Directions. If a line in the records below contains the word "each", copy it.

BEGIN Exercise data

(** X15: the mean of a new formula is the sum, from the left, of the
    products of each term with the coefficient named after its first
    occurrence; the mean of the empty formula is the float [0.0]
    NumPy returns for the sum of an empty array. *)
Theorem mean_of_new_formula (seq_ : seq expr) (char_ : string) (w : world) :
  (_getmean E (Formula___init__ seq_ char_, w)).1 =
  Ok (np_sum E
        [seq sym_mul E (Beta (char_ ++ str_of_nat (find (expr_eqb t) seq_))
                             (dummy_count w + find (expr_eqb t) seq_)) t
        | t <- seq_]).
Proof.
case es: seq_ => [|t0 ts] //; rewrite -es.
set F0 := Formula___init__ seq_ char_.
have [//|self' [w' [d [eq e' ec ed get]]]] :=
  @getcoefs_loop_names seq_ (set__coefs [::] F0) w [::].
have [/= et _] := getcoefs_loop_keeps seq_ (set__coefs [::] F0) w.
rewrite eq /= in et.
have egc : _getcoefs (F0, w) = (Ok d, (self', w')).
  by rewrite /_getcoefs /bind /= eq /= e'.
have inq t : py_in t seq_ -> dict_get d t =
    Some (Beta (char_ ++ str_of_nat (find (expr_eqb t) seq_))
               (dummy_count w + find (expr_eqb t) seq_)).
  by move=> h; rewrite get /= h.
have fb : all (found_Beta d) seq_.
  apply: sub_all (all_py_in_self seq_) => t /inq.
  by rewrite /found_Beta => ->.
rewrite /_getmean /bind /= {1}es /= /bind {1}/coefs_getitem /bind egc.
have hin : py_in t0 seq_ by rewrite es /= expr_eqb_refl.
rewrite (inq _ hin) /=.
have fbs : all (found_Beta d) ts by move: fb; rewrite es /= => /andP[].
rewrite (mapM_coefs_cached _ e' fbs) /= /terms et.
have -> : Beta (char_ ++ str_of_nat (find (expr_eqb t0) seq_))
             (dummy_count w + find (expr_eqb t0) seq_)
           :: [seq odflt (Number 0) (dict_get d t) | t <- ts] =
          [seq odflt (Number 0) (dict_get d t) | t <- seq_].
  by rewrite [in RHS]es /= (inq _ hin).
rewrite zip_map_self -map_comp; congr (Ok (np_sum _ _)).
by apply: eq_map_all (all_py_in_self seq_) => t /inq /= -> /=.
Qed.

End MeanFacts.

(** ** The product with the intercept formula *)

Section ProductIntercept.

Variable E : SymPy.
Variable key_le : rel expr.
Hypothesis laws : SymPyLaws E.

Lemma all2_eqb_singleton (s : seq expr) (y x : expr) :
  all2 expr_eqb s [:: y] -> count (expr_eqb x) s = py_in x s.
Proof. by case: s => [|t [|u s]] //=; rewrite ?andbF // => _; rewrite addn0 orbF. Qed.

(** X16: the intercept formula [I] is neutral on the right of the
    product, up to order and repetition: [f * I] holds exactly the
    terms of [f], each once. *)
Theorem formula_mul_intercept (self : formula_obj) :
  exists F,
    Formula___mul__ E key_le self (ObjFormula (Formula___init__ [:: Number 1] "b"))
      = Ok F /\
    forall x, count (expr_eqb x) (terms (formula_part F)) =
              py_in x (terms (formula_part self)).
Proof.
rewrite /Formula___mul__; case: ifP => [/andP[_]|_].
  rewrite Formula_eqE => /all2_eqb_singleton h.
  by exists self; split=> // x; rewrite -h.
eexists; split; first by [].
move=> x; rewrite /= {1}/terms /= count_sort count_py_set /py_in has_flatten_map.
congr (nat_of_bool _); apply: eq_has => s /=; rewrite orbF.
rewrite /Term___mul__; case ts: (is_term s); rewrite ?mul_one //.
by rewrite py_mul_not_term ?ts // mul_one.
Qed.

End ProductIntercept.

(** X16 on [Formula([x]) * I] with the small instance of SymPy. *)
Lemma formula_mul_intercept_witness :
  exists F,
    Formula___mul__ mini_sympy sort_key_le
      (AFormula (Formula___init__ [:: Term "x"] "b"))
      (ObjFormula (Formula___init__ [:: Number 1] "b")) = Ok F /\
    forall x, count (expr_eqb x) (terms (formula_part F)) =
              py_in x [:: Term "x"].
Proof.
exact: (@formula_mul_intercept mini_sympy sort_key_le mini_sympy_laws
          (AFormula (Formula___init__ [:: Term "x"] "b"))).
Defined.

END Exercise data

Solution to this task.
    products of each term with the coefficient named after its first
    terms of [f], each once. *)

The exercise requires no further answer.